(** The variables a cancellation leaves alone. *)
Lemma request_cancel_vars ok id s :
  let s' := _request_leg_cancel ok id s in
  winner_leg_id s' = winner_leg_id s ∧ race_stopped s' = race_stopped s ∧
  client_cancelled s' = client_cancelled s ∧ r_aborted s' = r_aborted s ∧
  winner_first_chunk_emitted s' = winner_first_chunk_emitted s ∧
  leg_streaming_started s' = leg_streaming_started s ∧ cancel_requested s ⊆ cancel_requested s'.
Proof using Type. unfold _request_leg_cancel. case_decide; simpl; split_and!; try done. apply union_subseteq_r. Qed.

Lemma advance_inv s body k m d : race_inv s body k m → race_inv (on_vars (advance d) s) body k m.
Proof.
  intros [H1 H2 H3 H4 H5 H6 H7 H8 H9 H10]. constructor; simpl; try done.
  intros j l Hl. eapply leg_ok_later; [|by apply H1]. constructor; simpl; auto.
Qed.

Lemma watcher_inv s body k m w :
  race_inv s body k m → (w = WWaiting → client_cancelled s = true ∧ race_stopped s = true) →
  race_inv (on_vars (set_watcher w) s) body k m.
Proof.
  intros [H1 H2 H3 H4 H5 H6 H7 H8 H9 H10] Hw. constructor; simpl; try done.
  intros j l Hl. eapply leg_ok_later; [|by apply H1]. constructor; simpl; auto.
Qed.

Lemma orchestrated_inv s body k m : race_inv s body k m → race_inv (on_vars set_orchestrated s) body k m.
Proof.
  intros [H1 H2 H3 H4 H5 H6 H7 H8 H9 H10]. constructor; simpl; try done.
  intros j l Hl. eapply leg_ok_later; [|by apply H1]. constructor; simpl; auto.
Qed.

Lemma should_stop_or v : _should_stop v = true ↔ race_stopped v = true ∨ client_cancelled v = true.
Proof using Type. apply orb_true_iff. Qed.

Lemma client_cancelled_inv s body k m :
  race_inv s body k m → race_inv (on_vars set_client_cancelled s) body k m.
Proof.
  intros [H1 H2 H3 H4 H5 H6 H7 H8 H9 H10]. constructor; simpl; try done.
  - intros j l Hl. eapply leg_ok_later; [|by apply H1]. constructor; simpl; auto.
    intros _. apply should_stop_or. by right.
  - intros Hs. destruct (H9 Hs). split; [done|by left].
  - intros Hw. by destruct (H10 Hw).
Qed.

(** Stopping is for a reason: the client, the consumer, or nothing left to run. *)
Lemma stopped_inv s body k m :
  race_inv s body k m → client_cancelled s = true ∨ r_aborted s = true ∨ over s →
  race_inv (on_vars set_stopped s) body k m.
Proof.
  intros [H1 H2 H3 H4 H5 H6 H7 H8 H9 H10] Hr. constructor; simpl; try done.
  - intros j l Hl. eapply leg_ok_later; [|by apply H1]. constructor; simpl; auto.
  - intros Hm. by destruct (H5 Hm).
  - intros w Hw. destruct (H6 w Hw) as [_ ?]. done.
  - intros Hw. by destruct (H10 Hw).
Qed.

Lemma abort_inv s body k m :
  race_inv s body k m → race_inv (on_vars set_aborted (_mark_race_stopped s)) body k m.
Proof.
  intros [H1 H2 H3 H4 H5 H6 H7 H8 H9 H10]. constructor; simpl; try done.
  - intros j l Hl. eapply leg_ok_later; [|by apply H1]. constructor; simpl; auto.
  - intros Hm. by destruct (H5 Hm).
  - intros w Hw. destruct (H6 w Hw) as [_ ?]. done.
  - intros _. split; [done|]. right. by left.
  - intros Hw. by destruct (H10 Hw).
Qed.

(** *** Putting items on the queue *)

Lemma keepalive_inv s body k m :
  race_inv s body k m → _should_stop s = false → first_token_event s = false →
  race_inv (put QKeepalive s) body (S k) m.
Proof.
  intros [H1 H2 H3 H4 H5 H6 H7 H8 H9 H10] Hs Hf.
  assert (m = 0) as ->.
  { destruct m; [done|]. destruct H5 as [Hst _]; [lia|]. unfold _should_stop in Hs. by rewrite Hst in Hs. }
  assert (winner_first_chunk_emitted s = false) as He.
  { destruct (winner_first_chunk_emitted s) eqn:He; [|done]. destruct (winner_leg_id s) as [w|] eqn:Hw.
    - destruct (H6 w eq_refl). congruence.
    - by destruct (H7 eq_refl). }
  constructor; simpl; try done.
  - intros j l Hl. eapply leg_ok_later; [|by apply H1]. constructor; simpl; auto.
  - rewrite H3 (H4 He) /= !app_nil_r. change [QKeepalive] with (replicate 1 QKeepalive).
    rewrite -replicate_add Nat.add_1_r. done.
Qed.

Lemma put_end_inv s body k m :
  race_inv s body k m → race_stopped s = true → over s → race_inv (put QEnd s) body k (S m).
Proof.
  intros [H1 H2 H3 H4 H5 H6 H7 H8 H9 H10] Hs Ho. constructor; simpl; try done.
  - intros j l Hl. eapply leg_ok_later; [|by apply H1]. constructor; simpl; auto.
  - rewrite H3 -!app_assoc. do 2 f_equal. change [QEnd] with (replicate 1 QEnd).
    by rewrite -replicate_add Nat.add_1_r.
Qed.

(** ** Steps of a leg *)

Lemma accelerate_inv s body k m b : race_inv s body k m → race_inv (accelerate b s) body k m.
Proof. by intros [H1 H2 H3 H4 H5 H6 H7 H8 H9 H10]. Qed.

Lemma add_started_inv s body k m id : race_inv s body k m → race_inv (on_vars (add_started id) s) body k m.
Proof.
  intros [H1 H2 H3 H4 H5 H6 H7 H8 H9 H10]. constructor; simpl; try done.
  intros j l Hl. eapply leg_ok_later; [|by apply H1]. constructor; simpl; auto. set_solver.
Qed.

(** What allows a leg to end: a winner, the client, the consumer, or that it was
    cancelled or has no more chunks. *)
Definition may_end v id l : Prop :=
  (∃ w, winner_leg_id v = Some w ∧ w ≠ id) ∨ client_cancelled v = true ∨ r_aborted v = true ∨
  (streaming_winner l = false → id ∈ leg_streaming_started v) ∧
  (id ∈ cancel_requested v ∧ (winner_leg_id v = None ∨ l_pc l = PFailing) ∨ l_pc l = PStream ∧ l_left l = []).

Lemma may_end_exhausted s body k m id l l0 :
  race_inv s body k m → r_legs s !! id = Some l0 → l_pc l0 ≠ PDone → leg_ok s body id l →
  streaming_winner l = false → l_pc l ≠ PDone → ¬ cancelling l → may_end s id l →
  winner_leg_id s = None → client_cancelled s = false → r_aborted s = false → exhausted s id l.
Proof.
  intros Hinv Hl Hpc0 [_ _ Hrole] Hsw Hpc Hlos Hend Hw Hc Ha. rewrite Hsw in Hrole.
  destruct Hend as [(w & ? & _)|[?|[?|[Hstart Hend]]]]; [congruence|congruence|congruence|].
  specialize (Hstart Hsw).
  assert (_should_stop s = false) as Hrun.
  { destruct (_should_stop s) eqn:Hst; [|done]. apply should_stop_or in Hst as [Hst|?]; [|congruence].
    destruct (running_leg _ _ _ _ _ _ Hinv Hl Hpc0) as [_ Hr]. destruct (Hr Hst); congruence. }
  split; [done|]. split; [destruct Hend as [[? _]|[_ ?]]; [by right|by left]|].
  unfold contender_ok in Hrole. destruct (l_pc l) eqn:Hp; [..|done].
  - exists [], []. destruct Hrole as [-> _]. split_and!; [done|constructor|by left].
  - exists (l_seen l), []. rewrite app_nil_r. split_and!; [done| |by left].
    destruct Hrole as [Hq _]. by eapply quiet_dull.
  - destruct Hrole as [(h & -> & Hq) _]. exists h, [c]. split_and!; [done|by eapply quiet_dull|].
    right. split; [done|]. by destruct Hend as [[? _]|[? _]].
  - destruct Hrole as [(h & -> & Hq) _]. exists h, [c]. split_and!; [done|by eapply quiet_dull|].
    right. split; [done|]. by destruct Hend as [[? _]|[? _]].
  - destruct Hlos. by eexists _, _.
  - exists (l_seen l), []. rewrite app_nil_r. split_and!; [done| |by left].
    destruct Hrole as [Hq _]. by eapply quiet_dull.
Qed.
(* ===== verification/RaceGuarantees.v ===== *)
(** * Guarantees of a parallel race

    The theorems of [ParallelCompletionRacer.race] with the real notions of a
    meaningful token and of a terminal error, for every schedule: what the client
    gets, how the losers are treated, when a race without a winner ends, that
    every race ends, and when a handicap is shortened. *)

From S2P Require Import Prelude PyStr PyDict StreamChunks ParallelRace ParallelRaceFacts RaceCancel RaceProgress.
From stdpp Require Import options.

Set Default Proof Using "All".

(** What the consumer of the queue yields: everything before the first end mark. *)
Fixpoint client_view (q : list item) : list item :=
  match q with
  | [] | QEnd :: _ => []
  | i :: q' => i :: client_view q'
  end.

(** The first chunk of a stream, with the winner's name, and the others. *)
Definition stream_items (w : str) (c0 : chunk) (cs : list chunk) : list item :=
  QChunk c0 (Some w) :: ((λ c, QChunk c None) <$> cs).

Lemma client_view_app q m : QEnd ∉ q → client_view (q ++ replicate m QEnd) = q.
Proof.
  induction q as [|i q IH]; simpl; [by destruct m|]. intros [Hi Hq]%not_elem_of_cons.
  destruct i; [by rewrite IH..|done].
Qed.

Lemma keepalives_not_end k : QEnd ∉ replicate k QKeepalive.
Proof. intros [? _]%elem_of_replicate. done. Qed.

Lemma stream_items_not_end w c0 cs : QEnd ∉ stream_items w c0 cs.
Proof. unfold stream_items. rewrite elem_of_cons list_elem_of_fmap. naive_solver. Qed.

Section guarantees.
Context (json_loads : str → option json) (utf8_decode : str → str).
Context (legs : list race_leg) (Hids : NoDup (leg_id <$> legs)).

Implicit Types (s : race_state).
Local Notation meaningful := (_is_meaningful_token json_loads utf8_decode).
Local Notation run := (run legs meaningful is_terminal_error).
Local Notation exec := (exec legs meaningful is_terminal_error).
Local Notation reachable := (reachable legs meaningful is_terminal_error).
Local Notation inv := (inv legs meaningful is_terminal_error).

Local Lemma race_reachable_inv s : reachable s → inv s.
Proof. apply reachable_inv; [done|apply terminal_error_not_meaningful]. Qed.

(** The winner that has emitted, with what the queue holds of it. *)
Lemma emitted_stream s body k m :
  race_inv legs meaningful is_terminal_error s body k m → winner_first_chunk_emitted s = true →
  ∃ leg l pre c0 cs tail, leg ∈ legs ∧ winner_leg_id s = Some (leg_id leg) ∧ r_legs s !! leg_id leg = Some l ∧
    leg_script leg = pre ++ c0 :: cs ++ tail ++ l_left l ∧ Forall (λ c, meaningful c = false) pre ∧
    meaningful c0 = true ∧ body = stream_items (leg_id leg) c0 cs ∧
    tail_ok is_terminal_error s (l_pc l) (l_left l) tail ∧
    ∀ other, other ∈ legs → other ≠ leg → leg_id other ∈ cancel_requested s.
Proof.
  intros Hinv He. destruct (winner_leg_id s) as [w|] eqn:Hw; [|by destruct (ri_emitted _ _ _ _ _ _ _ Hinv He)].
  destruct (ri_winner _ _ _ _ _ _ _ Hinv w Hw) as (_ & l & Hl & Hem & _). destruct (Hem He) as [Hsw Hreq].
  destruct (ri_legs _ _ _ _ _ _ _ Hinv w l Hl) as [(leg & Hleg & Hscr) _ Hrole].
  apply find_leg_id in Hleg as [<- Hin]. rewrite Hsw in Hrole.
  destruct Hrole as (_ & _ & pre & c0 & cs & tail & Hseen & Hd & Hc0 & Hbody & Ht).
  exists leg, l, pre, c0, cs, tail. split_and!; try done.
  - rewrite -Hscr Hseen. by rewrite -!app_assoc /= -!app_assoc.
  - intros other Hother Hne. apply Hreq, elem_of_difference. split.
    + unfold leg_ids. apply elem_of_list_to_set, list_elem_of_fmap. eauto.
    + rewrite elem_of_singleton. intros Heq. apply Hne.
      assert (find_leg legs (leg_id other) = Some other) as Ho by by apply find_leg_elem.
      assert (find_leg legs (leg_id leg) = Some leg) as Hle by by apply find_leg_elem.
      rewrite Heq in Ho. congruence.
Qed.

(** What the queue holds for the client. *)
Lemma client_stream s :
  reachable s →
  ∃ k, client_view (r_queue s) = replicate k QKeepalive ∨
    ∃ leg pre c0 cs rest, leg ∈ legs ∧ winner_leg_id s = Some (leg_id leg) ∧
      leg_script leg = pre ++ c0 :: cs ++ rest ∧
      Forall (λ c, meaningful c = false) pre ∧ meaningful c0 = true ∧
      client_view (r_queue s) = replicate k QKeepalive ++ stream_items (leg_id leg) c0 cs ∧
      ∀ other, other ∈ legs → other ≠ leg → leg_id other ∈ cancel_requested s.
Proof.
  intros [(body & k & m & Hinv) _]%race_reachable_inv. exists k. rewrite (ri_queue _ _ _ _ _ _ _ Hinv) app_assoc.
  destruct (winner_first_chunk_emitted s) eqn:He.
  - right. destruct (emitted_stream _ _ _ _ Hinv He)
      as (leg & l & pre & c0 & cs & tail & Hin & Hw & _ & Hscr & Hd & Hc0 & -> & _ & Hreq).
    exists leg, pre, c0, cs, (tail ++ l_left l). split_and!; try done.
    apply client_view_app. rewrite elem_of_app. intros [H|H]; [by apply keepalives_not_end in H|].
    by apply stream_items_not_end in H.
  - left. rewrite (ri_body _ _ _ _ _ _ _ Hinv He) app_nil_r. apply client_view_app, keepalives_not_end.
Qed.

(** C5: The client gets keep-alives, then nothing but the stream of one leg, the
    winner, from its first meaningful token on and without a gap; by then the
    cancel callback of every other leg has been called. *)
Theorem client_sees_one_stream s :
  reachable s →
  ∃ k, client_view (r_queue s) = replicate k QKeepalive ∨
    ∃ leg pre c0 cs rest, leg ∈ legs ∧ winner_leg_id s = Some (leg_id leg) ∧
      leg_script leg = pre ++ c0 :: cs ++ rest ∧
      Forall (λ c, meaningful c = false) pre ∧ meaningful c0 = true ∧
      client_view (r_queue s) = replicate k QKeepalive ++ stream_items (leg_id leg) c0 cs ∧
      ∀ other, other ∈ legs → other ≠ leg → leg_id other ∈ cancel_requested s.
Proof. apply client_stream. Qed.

------------------------------

DESCRIPTION OF THE TASK —
Only lines with the word "Hend" are wanted; pull each of them from the records.

ANSWER SECTION —
  intros Hinv Hl Hpc0 [_ _ Hrole] Hsw Hpc Hlos Hend Hw Hc Ha. rewrite Hsw in Hrole.
  destruct Hend as [(w & ? & _)|[?|[?|[Hstart Hend]]]]; [congruence|congruence|congruence|].
  split; [done|]. split; [destruct Hend as [[? _]|[_ ?]]; [by right|by left]|].
    right. split; [done|]. by destruct Hend as [[? _]|[? _]].
    right. split; [done|]. by destruct Hend as [[? _]|[? _]].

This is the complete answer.